Doctors are also having to make adjustments—and unpleasant ones—due to ObamaCare.  This story in Bloomberg details how private practices are being swallowed up by big hospitals due to counterproductive, arbitrary government payment practices, which end up reimbursing hospitals more (sometimes as much as 3 times more) than private practices for doing the same procedures.

The article starts with the story of a heart doctor, faced with the choice of firing half of his staff and trying to keep his practice going or selling to a hospital.  He sold to the hospital, of course.  This is more than just a single anecdote; it is emblematic of a larger trend.  As Bloomberg reports:

In Wisconsin, the number of heart doctors in private practice has declined to 11 percent from 62 percent of cardiologists in 2007, according to the American College of Cardiology, whose main offices are in Washington. The trend is similar nationwide. The number of heart doctors working for U.S. hospitals has more than tripled, while the number in private practice has fallen 23 percent over five years, the ACC said.

Is this really what Americans want?  To have to go to the hospital for more of their health care and to access any specialists? There’s the cost side of the equation, though it’s worth lingering on how stupid this is from a cost-perspective:

“If this was government’s solution to reducing health-care costs they should have their heads examined because it is probably increasing health-care costs,” Alexander (a cardiologist who sold his practice to a hospital) said. “This is an unfortunate consequence of bad planning.”

The cuts he faced, though, didn’t apply to hospitals, which saw Medicare reimbursements rise over the same period under a different set of government formulas, according to ACC. After selling his practice to a hospital in 2010, Medicare now pays Alexander three times as much for doing the same tests and procedures he did in private practice.

So our health care costs will rise as more Americans are forced into the hospital system instead of seeing local doctors.  Those costs  are likely to get even worse as hospitals begin to enjoy near monopoly status and can boost prices for those with private insurance. 

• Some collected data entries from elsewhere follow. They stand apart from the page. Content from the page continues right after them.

(** Where one regular file is after the loop body has dealt with it. *)
Lemma process_file_fate item st st' data :
  (∀ c, c ∈ all_categories_names → isdir (disk st) c = true) →
  entry_of item (disk st) = Some (File data) →
  process_file move_fault item st = Some st' →
  (entry_of item (disk st') = Some (File data)
   ∧ ∃ dst e, move_fault item (category_of item) dst = Some e)
  ∨ (entry_of item (disk st') = None
     ∧ ∃ dst, held (disk st') (category_of item) dst = Some (Stored data)).
Proof.
  intros Hdirs Hitem Hstep. unfold category_of.
  destruct (splitext item) as [b e] eqn:Hs. cbn [snd].
  destruct (process_file_regular move_fault _ _ _ _ _ Hitem Hs)
    as (dst & _ & _ & Hstep').
  rewrite Hstep' in Hstep. injection Hstep as <-.
  pose proof (Hdirs (get_category e) (get_category_named e)) as Hc.
  apply isdir_spec in Hc as [inside Hc].
  destruct (move move_fault (disk st) item data (get_category e) dst)
    as [err|l'] eqn:Hmove.
  - left. split.
    + unfold deliver. rewrite Hmove. by destruct err.
    + unfold move in Hmove.
      destruct (move_fault item (get_category e) dst) as [err'|] eqn:Hf;
        [by eauto|]. by rewrite Hc in Hmove.
  - right.
    destruct (move_folder move_fault _ _ _ _ _ _ _ Hitem Hmove)
      as (inside' & Hc1 & Hc2 & Hgone).
    assert (disk (deliver move_fault st item data (get_category e) dst) = l')
      as ->.
    { unfold deliver. rewrite Hmove. by destruct (moved_files_count st !! _). }
    split; [done|]. exists dst. unfold held. rewrite Hc2.
    apply lookup_insert_eq.
Qed.

Lemma process_all_fate items st st' :
  (∀ c, c ∈ all_categories_names → isdir (disk st) c = true) →
  NoDup items →
  process_all move_fault items st = Some st' →
  ∀ name data,
    name ∈ items → entry_of name (disk st) = Some (File data) →
    (entry_of name (disk st') = Some (File data)
     ∧ ∃ dst e, move_fault name (category_of name) dst = Some e)
    ∨ (entry_of name (disk st') = None
       ∧ ∃ dst, held (disk st') (category_of name) dst = Some (Stored data)).
Proof.
  revert st. induction items as [|item items IH]; intros st Hdirs Hnd; simpl.
  - intros _ name data Hin. by apply elem_of_nil in Hin.
  - destruct (process_file move_fault item st) as [st1|] eqn:H1; [|done]. simpl.
    intros H2 name data Hin Hname. apply NoDup_cons in Hnd as [Hfresh Hnd].
    assert (name ∉ all_categories_names) as Hcat.
    { intros [i Hi]%Hdirs%isdir_spec. congruence. }
    assert (∀ c, c ∈ all_categories_names → isdir (disk st1) c = true) as Hdirs1.
    { intros c Hc. eapply process_file_folders; [done|]. by apply Hdirs. }
    apply elem_of_cons in Hin as [->|Hin].
    + destruct (process_file_fate _ _ _ _ Hdirs Hname H1)
        as [[Hstay Hwhy]|[Hgone [dst Hheld]]].
      * left. split; [|done].
        by rewrite (process_all_elsewhere _ _ _ _ H2 Hfresh Hcat).
      * right. split; [by eapply process_all_nothing_new|].
        exists dst. eapply held_kept; [|done]. by eapply process_all_kept.
    + apply (IH st1); [done..|].
      rewrite (process_file_elsewhere _ _ _ _ _ H1); [done| |done].
      by intros ->.
Qed.


(** X5: when [os.makedirs] raises, the call ends there: the folders of
    the categories before the failing one are in place, every other entry
    is as it was, regular files included, and nothing but the start
    lines and the lines of those folders has been printed. *)
Theorem provisioning_failure_is_clean l e l' out' :
  provisioned l = inl (e, l', out') →
  organize (Dir l) = Some (Result (Dir l') out' (Raised e))
  ∧ (∀ name d, entry_of name l' = Some (File d) ↔ entry_of name l = Some (File d))
  ∧ (∀ name, name ∉ all_categories_names → entry_of name l' = entry_of name l)
  ∧ ∃ done c rest,
      all_categories_names = done ++ c :: rest
      ∧ out' = [Starting; Ensuring] ++ (Ensured <$> done)
      ∧ (∀ d, d ∈ done → isdir l' d = true)
      ∧ ¬ ensurable mkdir_fault l' c.
Proof.
  intros Hp. split; [by apply organize_raised|].
  destruct (provision_raised_at _ _ _ _ _ _ _ Hp)
    as ((Hkeep & Hfiles & _) & done & c & rest & Hnames & Hout & Hdirs & Hfail).
  split; [|split].
  - intros name d. split; [apply Hfiles | apply Hkeep].
  - intros name Hn.
    pose proof (provision_untouched mkdir_fault all_categories_names l
                  [Starting; Ensuring] name Hn) as Hsame.
    by rewrite Hp in Hsame.
  - exists done, c, rest. repeat split; try done.
    by eapply makedirs_refused.
Qed.


(** X7: a run leaves alone every entry that is neither a regular file nor
    named like a category: other folders, special entries, and names that
    are not there stay as they are. *)
Theorem bystanders_untouched l :
  ∃ r l', organize (Dir l) = Some r ∧ final r = Dir l'
    ∧ ∀ name,
        isfile l name = false → name ∉ all_categories_names →
        entry_of name l' = entry_of name l.
Proof.
  pose proof (provision_untouched mkdir_fault all_categories_names l
                [Starting; Ensuring]) as Hprov.
  destruct (provisioned l) as [[[e l'] out']|[l1 out1]] eqn:Hp.
  - eexists _, l'. split; [by apply organize_raised|]. split; [done|].
    intros name _ Hn. by apply Hprov.
  - destruct (files_to_process l1) as [|x xs] eqn:E.
    + eexists _, l1. split; [by apply organize_nothing|]. split; [done|].
      intros name _ Hn. by apply Hprov.
    + destruct (organize_finished mkdir_fault move_fault l l1 out1 Hp)
        as (st & Hst & Hr); [by rewrite E|].
      eexists _, (disk st). split; [exact Hr|]. split; [done|].
      intros name Hnf Hn. rewrite <- (Hprov name Hn).
      apply (process_all_bystander _ _ _ _ Hst); [|done].
      cbn [disk]. unfold isfile in *. by rewrite (Hprov name Hn).
Qed.

(** X8: a run on a directory whose names are distinct ends with a
    directory whose names are distinct. *)
Theorem names_stay_distinct l :
  well_formed l →
  ∃ r l', organize (Dir l) = Some r ∧ final r = Dir l' ∧ well_formed l'.
Proof.
  intros Hwf.
  destruct (provisioned l) as [[[e l'] out']|[l1 out1]] eqn:Hp.
  - eexists _, l'. split; [by apply organize_raised|]. split; [done|].
    by apply (provision_raised _ _ _ _ _ _ _ Hp).
  - destruct (provision_ok _ _ _ _ _ _ Hp) as ((_ & _ & Hwf1) & _ & _).
    destruct (files_to_process l1) as [|x xs] eqn:E.
    + eexists _, l1. split; [by apply organize_nothing|]. split; [done|]. auto.
    + destruct (organize_finished mkdir_fault move_fault l l1 out1 Hp)
        as (st & Hst & Hr); [by rewrite E|].
      eexists _, (disk st). split; [exact Hr|]. split; [done|].
      apply (process_all_well_formed _ _ _ Hst). cbn [disk]. auto.
Qed.
(** * SkillVantage: normalisation, skill frequencies and fuzzy matching

    A shallow embedding of the two places of the repository that carry
    algorithmic content,

    - [processAndUpload] and the ad-hoc match effect of
      [src/components/Dashboard.tsx], and
    - the post-processing of [analyzeSkillset] in
      [src/services/geminiService.ts],

    together with the JavaScript primitives they call.

    Conventions of the embedding.
    - A JavaScript string is a [string]; the alphabet is the ASCII range, on
      which [toLowerCase] and [toUpperCase] act on the Latin letters only.
    - A JavaScript object used as a table ([skillFreq]) is the list of its own
      properties in insertion order, which is the order [Object.entries]
      yields for keys that are not array indices.
    - A [Set] is the list of its elements in insertion order, without
      repetition, which is its iteration order.
    - [forEach] loops that push to arrays and bump counters are left folds
      over an explicit state.
    - Numbers that are counts are in [Z]; the percentage is computed on
      binary64 floats as the source does. *)

From Stdlib Require Import List String Ascii ZArith Lia Bool Arith.
From Stdlib Require Import DecimalString Floats Uint63 Permutation Sorted.
Import ListNotations.
Open Scope string_scope.
Open Scope list_scope.

(** ** JavaScript primitives *)

Module JS.

(** *** Characters *)

Definition code (c : ascii) : nat := nat_of_ascii c.

Definition isUpper (c : ascii) : bool := (65 <=? code c)%nat && (code c <=? 90)%nat.
Definition isLower (c : ascii) : bool := (97 <=? code c)%nat && (code c <=? 122)%nat.

Definition lowerChar (c : ascii) : ascii :=
  if isUpper c then ascii_of_nat (code c + 32) else c.
Definition upperChar (c : ascii) : ascii :=
  if isLower c then ascii_of_nat (code c - 32) else c.

(** [WhiteSpace] and [LineTerminator] code points of the ASCII range: TAB,
    LF, VT, FF, CR and SP. [String.prototype.trim] and the conversion of a
    string to a number strip exactly these. *)
Definition isWhiteSpace (c : ascii) : bool :=
  ((9 <=? code c)%nat && (code c <=? 13)%nat) || (code c =? 32)%nat.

But Americans should also consider what this means for their experience of getting care.  My obstetrician for my last pregnancy had his office in a hospital here in Belgium.  That meant that for every routine checkup I had to park in a huge hospital parking lot and walk more than a block to get inside. I then had to wait in a long line to check in at the hospital, take my badge over to pay, and wind my way through the hospital to the wing where my doctor has his office.  I then had to wait again in another line to check in there, before sitting in a giant waiting room until I was seen.  It’s a reason that I didn’t bother with the after-birth checkup:  Dealing with the hospital was a giant hassle.

This will be our brave new world America.  Good-bye doctor offices; hello DMV-style medical care. 

 

Americans may want to tune out politics, but we’ve can’t ignore the real impact of these policy.